Definition set_components (v : gmap string Component) (t : Toy) : Toy :=
  mkToy (actorName t) (element t) v (attached t) (rootBody t) (sprites t)
    (renderScale t) (mouseButtonDown t) (mouseJoint t) (boundingBox t)
    (position t) (events t).

Definition set_attached (v : bool) (t : Toy) : Toy :=
  mkToy (actorName t) (element t) (components t) v (rootBody t) (sprites t)
    (renderScale t) (mouseButtonDown t) (mouseJoint t) (boundingBox t)
    (position t) (events t).

Definition set_rootBody (v : option string) (t : Toy) : Toy :=
  mkToy (actorName t) (element t) (components t) (attached t) v (sprites t)
    (renderScale t) (mouseButtonDown t) (mouseJoint t) (boundingBox t)
    (position t) (events t).

Definition set_sprites (v : list Sprite) (t : Toy) : Toy :=
  mkToy (actorName t) (element t) (components t) (attached t) (rootBody t) v
    (renderScale t) (mouseButtonDown t) (mouseJoint t) (boundingBox t)
    (position t) (events t).

Definition set_renderScale (v : Q) (t : Toy) : Toy :=
  mkToy (actorName t) (element t) (components t) (attached t) (rootBody t)
    (sprites t) v (mouseButtonDown t) (mouseJoint t) (boundingBox t)
    (position t) (events t).

Definition set_mouseButtonDown (v : bool) (t : Toy) : Toy :=
  mkToy (actorName t) (element t) (components t) (attached t) (rootBody t)
    (sprites t) (renderScale t) v (mouseJoint t) (boundingBox t)
    (position t) (events t).

Definition set_mouseJoint (v : option string) (t : Toy) : Toy :=
  mkToy (actorName t) (element t) (components t) (attached t) (rootBody t)
    (sprites t) (renderScale t) (mouseButtonDown t) v (boundingBox t)
    (position t) (events t).

Definition set_boundingBox (v : option (Q * Q)) (t : Toy) : Toy :=
  mkToy (actorName t) (element t) (components t) (attached t) (rootBody t)
    (sprites t) (renderScale t) (mouseButtonDown t) (mouseJoint t) v
    (position t) (events t).

Definition set_position (v : Point2D) (t : Toy) : Toy :=
  mkToy (actorName t) (element t) (components t) (attached t) (rootBody t)
    (sprites t) (renderScale t) (mouseButtonDown t) (mouseJoint t)
    (boundingBox t) v (events t).

Definition set_events (v : list (string * Handler)) (t : Toy) : Toy :=
  mkToy (actorName t) (element t) (components t) (attached t) (rootBody t)
    (sprites t) (renderScale t) (mouseButtonDown t) (mouseJoint t)
    (boundingBox t) (position t) v.

(** ** Computations that mutate the state and may throw *)

Inductive Error :=
| TypeError (what : string)
| Raised (msg : string).

Inductive Outcome (A : Type) :=
| Returned (a : A)
| Thrown (e : Error).

Arguments Returned {A} a.
Arguments Thrown {A} e.

Definition M (A : Type) : Type := State -> Outcome A * State.

Definition ret {A} (a : A) : M A := fun s => (Returned a, s).

Definition throw {A} (e : Error) : M A := fun s => (Thrown e, s).

Definition bind {A B} (m : M A) (k : A -> M B) : M B :=
  fun s =>
    match m s with
    | (Returned a, s') => k a s'
    | (Thrown e, s') => (Thrown e, s')
    end.

Notation "x <- m ;; k" := (bind m (fun x => k))
  (at level 100, m at next level, right associativity).
Notation "m ;; k" := (bind m (fun _ => k))
  (at level 100, right associativity).

Definition getThis : M Toy := fun s => (Returned (this s), s).

Definition modifyThis (f : Toy -> Toy) : M unit :=
  fun s => (Returned tt, mkState (f (this s)) (simulation s)).

(** ** Engine services used by the toy

    The component table of a game object ([add], [getComponent]) and the
    methods of the components the toy calls.  A method call on [null] or on
    an object without that method throws a [TypeError]. *)

Definition add (name : string) (c : Component) : M unit :=
  modifyThis (fun t => set_components (<[name := c]> (components t)) t).

Definition getComponent (name : string) : M (option Component) :=
  t <- getThis ;; ret (components t !! name).

(** Calls a method of the body component called [name] that updates it in
    place. *)
Definition onBody (name method : string)
    (f : BodyComponent -> Outcome BodyComponent) : M unit :=
  c <- getComponent name ;;
  match c with
  | Some (Body b) =>
      match f b with
      | Returned b' => add name (Body b')
      | Thrown e => throw e
      end
  | _ => throw (TypeError method)
  end.

Definition Body_setScale (scale : Q) (b : BodyComponent) : Outcome BodyComponent :=
  Returned (mkBody (bodyShape b) scale (bodyRender b) (bodyForces b)).

Definition Body_setRenderComponent (r : SpriteRender) (b : BodyComponent)
    : Outcome BodyComponent :=
  Returned (mkBody (bodyShape b) (bodyScale b) (Some r) (bodyForces b)).
(** * Slide beautifier: the asynchronous job-processing engine

    A shallow embedding of the server's job engine:
    - [services/database.ts]: the Work Store (SQLite tables and their
      single-statement accessors);
    - [services/gemini.ts]: the Generation Gateway ([getClient],
      [generateImage]);
    - [services/batchProcessor.ts] and [services/pptxProcessor.ts]: the two
      Job Processors with their process-wide registries;
    - [routes/batch.ts] and [routes/pptx.ts]: the create, retry and cancel
      handlers that drive the processors, the status route, the names in the
      downloaded archive and the cache of extracted slides;
    - [routes/beautify.ts] and [routes/history.ts]: the single-image route
      and the history table it fills.

    The async functions are cut at their [await]s: the code between two
    awaits runs to completion (JavaScript's run-to-completion rule), so each
    such stretch is one function in a small state-and-exception monad, and the
    server is a labelled transition system whose labels are HTTP requests and
    the settling of the promises the suspended calls are waiting for. *)

From Stdlib Require Import ZArith String Ascii List Lia Bool.
From stdpp Require Import base tactics option list gmap sorting.
Import ListNotations.
Local Open Scope string_scope.
Local Open Scope Z_scope.

(** ** JavaScript values and coercions *)

(** What a [catch (error)] clause can receive: an [Error] object (only its
    [message] is ever read) or some other thrown value. The message is a
    string: so it is for every exception of better-sqlite3 and of the
    JavaScript engine; the one place where another message can arrive, the
    [catch] block of [generateImage], has [ProviderOutcome] for it. *)
Inductive JsValue :=
| JsError (message : string)
| JsNonError.

(** [s] as a condition: [undefined] and the empty string are falsy. *)
Definition truthy (s : option string) : bool :=
  match s with
  | Some EmptyString => false
  | Some _ => true
  | None => false
  end.

(** [s || null] on an optional string. *)
Definition orNull (s : option string) : option string :=
  if truthy s then s else None.

(** [n || null] on an optional number: [0] is falsy. *)
Definition numOrNull (n : option Z) : option Z :=
  match n with
  | Some 0 => None
  | Some k => Some k
  | None => None
  end.

(** [s || d] with a string default. *)
Definition orElse (s : option string) (d : string) : string :=
  match s with
  | Some EmptyString => d
  | Some v => v
  | None => d
  end.

(** [String.prototype.includes]. *)
Fixpoint includes (s sub : string) : bool :=
  if String.prefix sub s then true
  else match s with
       | EmptyString => false
       | String _ rest => includes rest sub
       end.

(** [String.prototype.toLowerCase], on the ASCII letters. *)
Definition lowerAscii (c : ascii) : ascii :=
  let n := nat_of_ascii c in
  if (Nat.leb 65 n && Nat.leb n 90)%bool then ascii_of_nat (n + 32) else c.

Fixpoint toLowerCase (s : string) : string :=
  match s with
  | EmptyString => EmptyString
  | String c rest => String (lowerAscii c) (toLowerCase rest)
  end.

(** ** The Work Store: [services/database.ts] *)

(** The string literals of the four status unions ([BatchStatus],
    [BatchItemStatus], [PptxJobStatus], [PptxSlideStatus]); the column is
    [TEXT] in every table. *)
Inductive Status :=
| pending | extracting | processing | assembling | completed | failed.

Global Instance Status_eq_dec : EqDecision Status.
Proof. solve_decision. Defined.

Definition isTerminalStatus (s : Status) : bool :=
  match s with
  | completed | failed => true
  | _ => false
  end.

(** [interface Batch]. [estimated_cost] (a [REAL]) and [created_at] are
    written once at insertion and never read by the engine; they are left
    out. [completed_at] records only whether the column holds a time stamp. *)
Module Batch.
Record t := mk {
  id : Z;
  status : Status;
  total_items : Z;
  completed_items : Z;
  failed_items : Z;
  prompt : string;
  preset : option string;
  aspect_ratio : option string;
  completed_at : bool
}.
End Batch.

(** [interface BatchItem]. *)
Module BatchItem.
Record t := mk {
  id : Z;
  batch_id : Z;
  filename : string;
  original_image : string;
  original_mime_type : string;
  generated_image : option string;
  generated_mime_type : option string;
  status : Status;
  error : option string;
  processing_time : option Z
}.
End BatchItem.
(** * PID simulator: control law and pendulum physics, verified against the source

    The development embeds the JavaScript sources of the simulator

      - [pid-controller.js]           (module [Basic]),
      - [pid-controller-enhanced.js]  (module [Enhanced]),
      - the first  [BalancingRobot] class (module [Robot0]),
      - the second [BalancingRobot] class (module [Robot1]),
      - the [animate] loop of [PIDSimulatorApp] (module [App]),
      - the data arrays of [PerformanceGraph] (module [Graph]),

    as pure functions with explicit state passing.  Every method takes the
    object it is invoked on as its first argument and returns the updated
    object.  The two impure primitives the code calls are made explicit
    inputs: each [Date.now()] is an integer argument (milliseconds), and
    [Math.random()] is a number argument.

    Numbers.  A JavaScript number is modelled by [num]: the three
    non-finite values [NaN], [+Infinity], [-Infinity] and the finite values,
    which are carried by exact rationals.  Comparison, [Math.max],
    [Math.min] and the arithmetic operators follow IEEE 754 on the
    non-finite values (a comparison with [NaN] is false, [Infinity - Infinity]
    is [NaN], ...).  On finite values arithmetic is exact: rounding, overflow
    and the sign of zero are outside the model. *)

From Stdlib Require Import String ZArith QArith Qabs Qround Qpower Lqa Lia List
  Bool.
Import ListNotations.

(** ** JavaScript numbers *)

Module JsNum.

Inductive num : Type :=
| NaN
| NegInf
| PosInf
| Fin (q : Q).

**********

## Work item
Only lines with the word "generateImage" are wanted; pull each of them from the records.

## Answer to this task
      [generateImage]);
    [catch] block of [generateImage], has [ProviderOutcome] for it. *)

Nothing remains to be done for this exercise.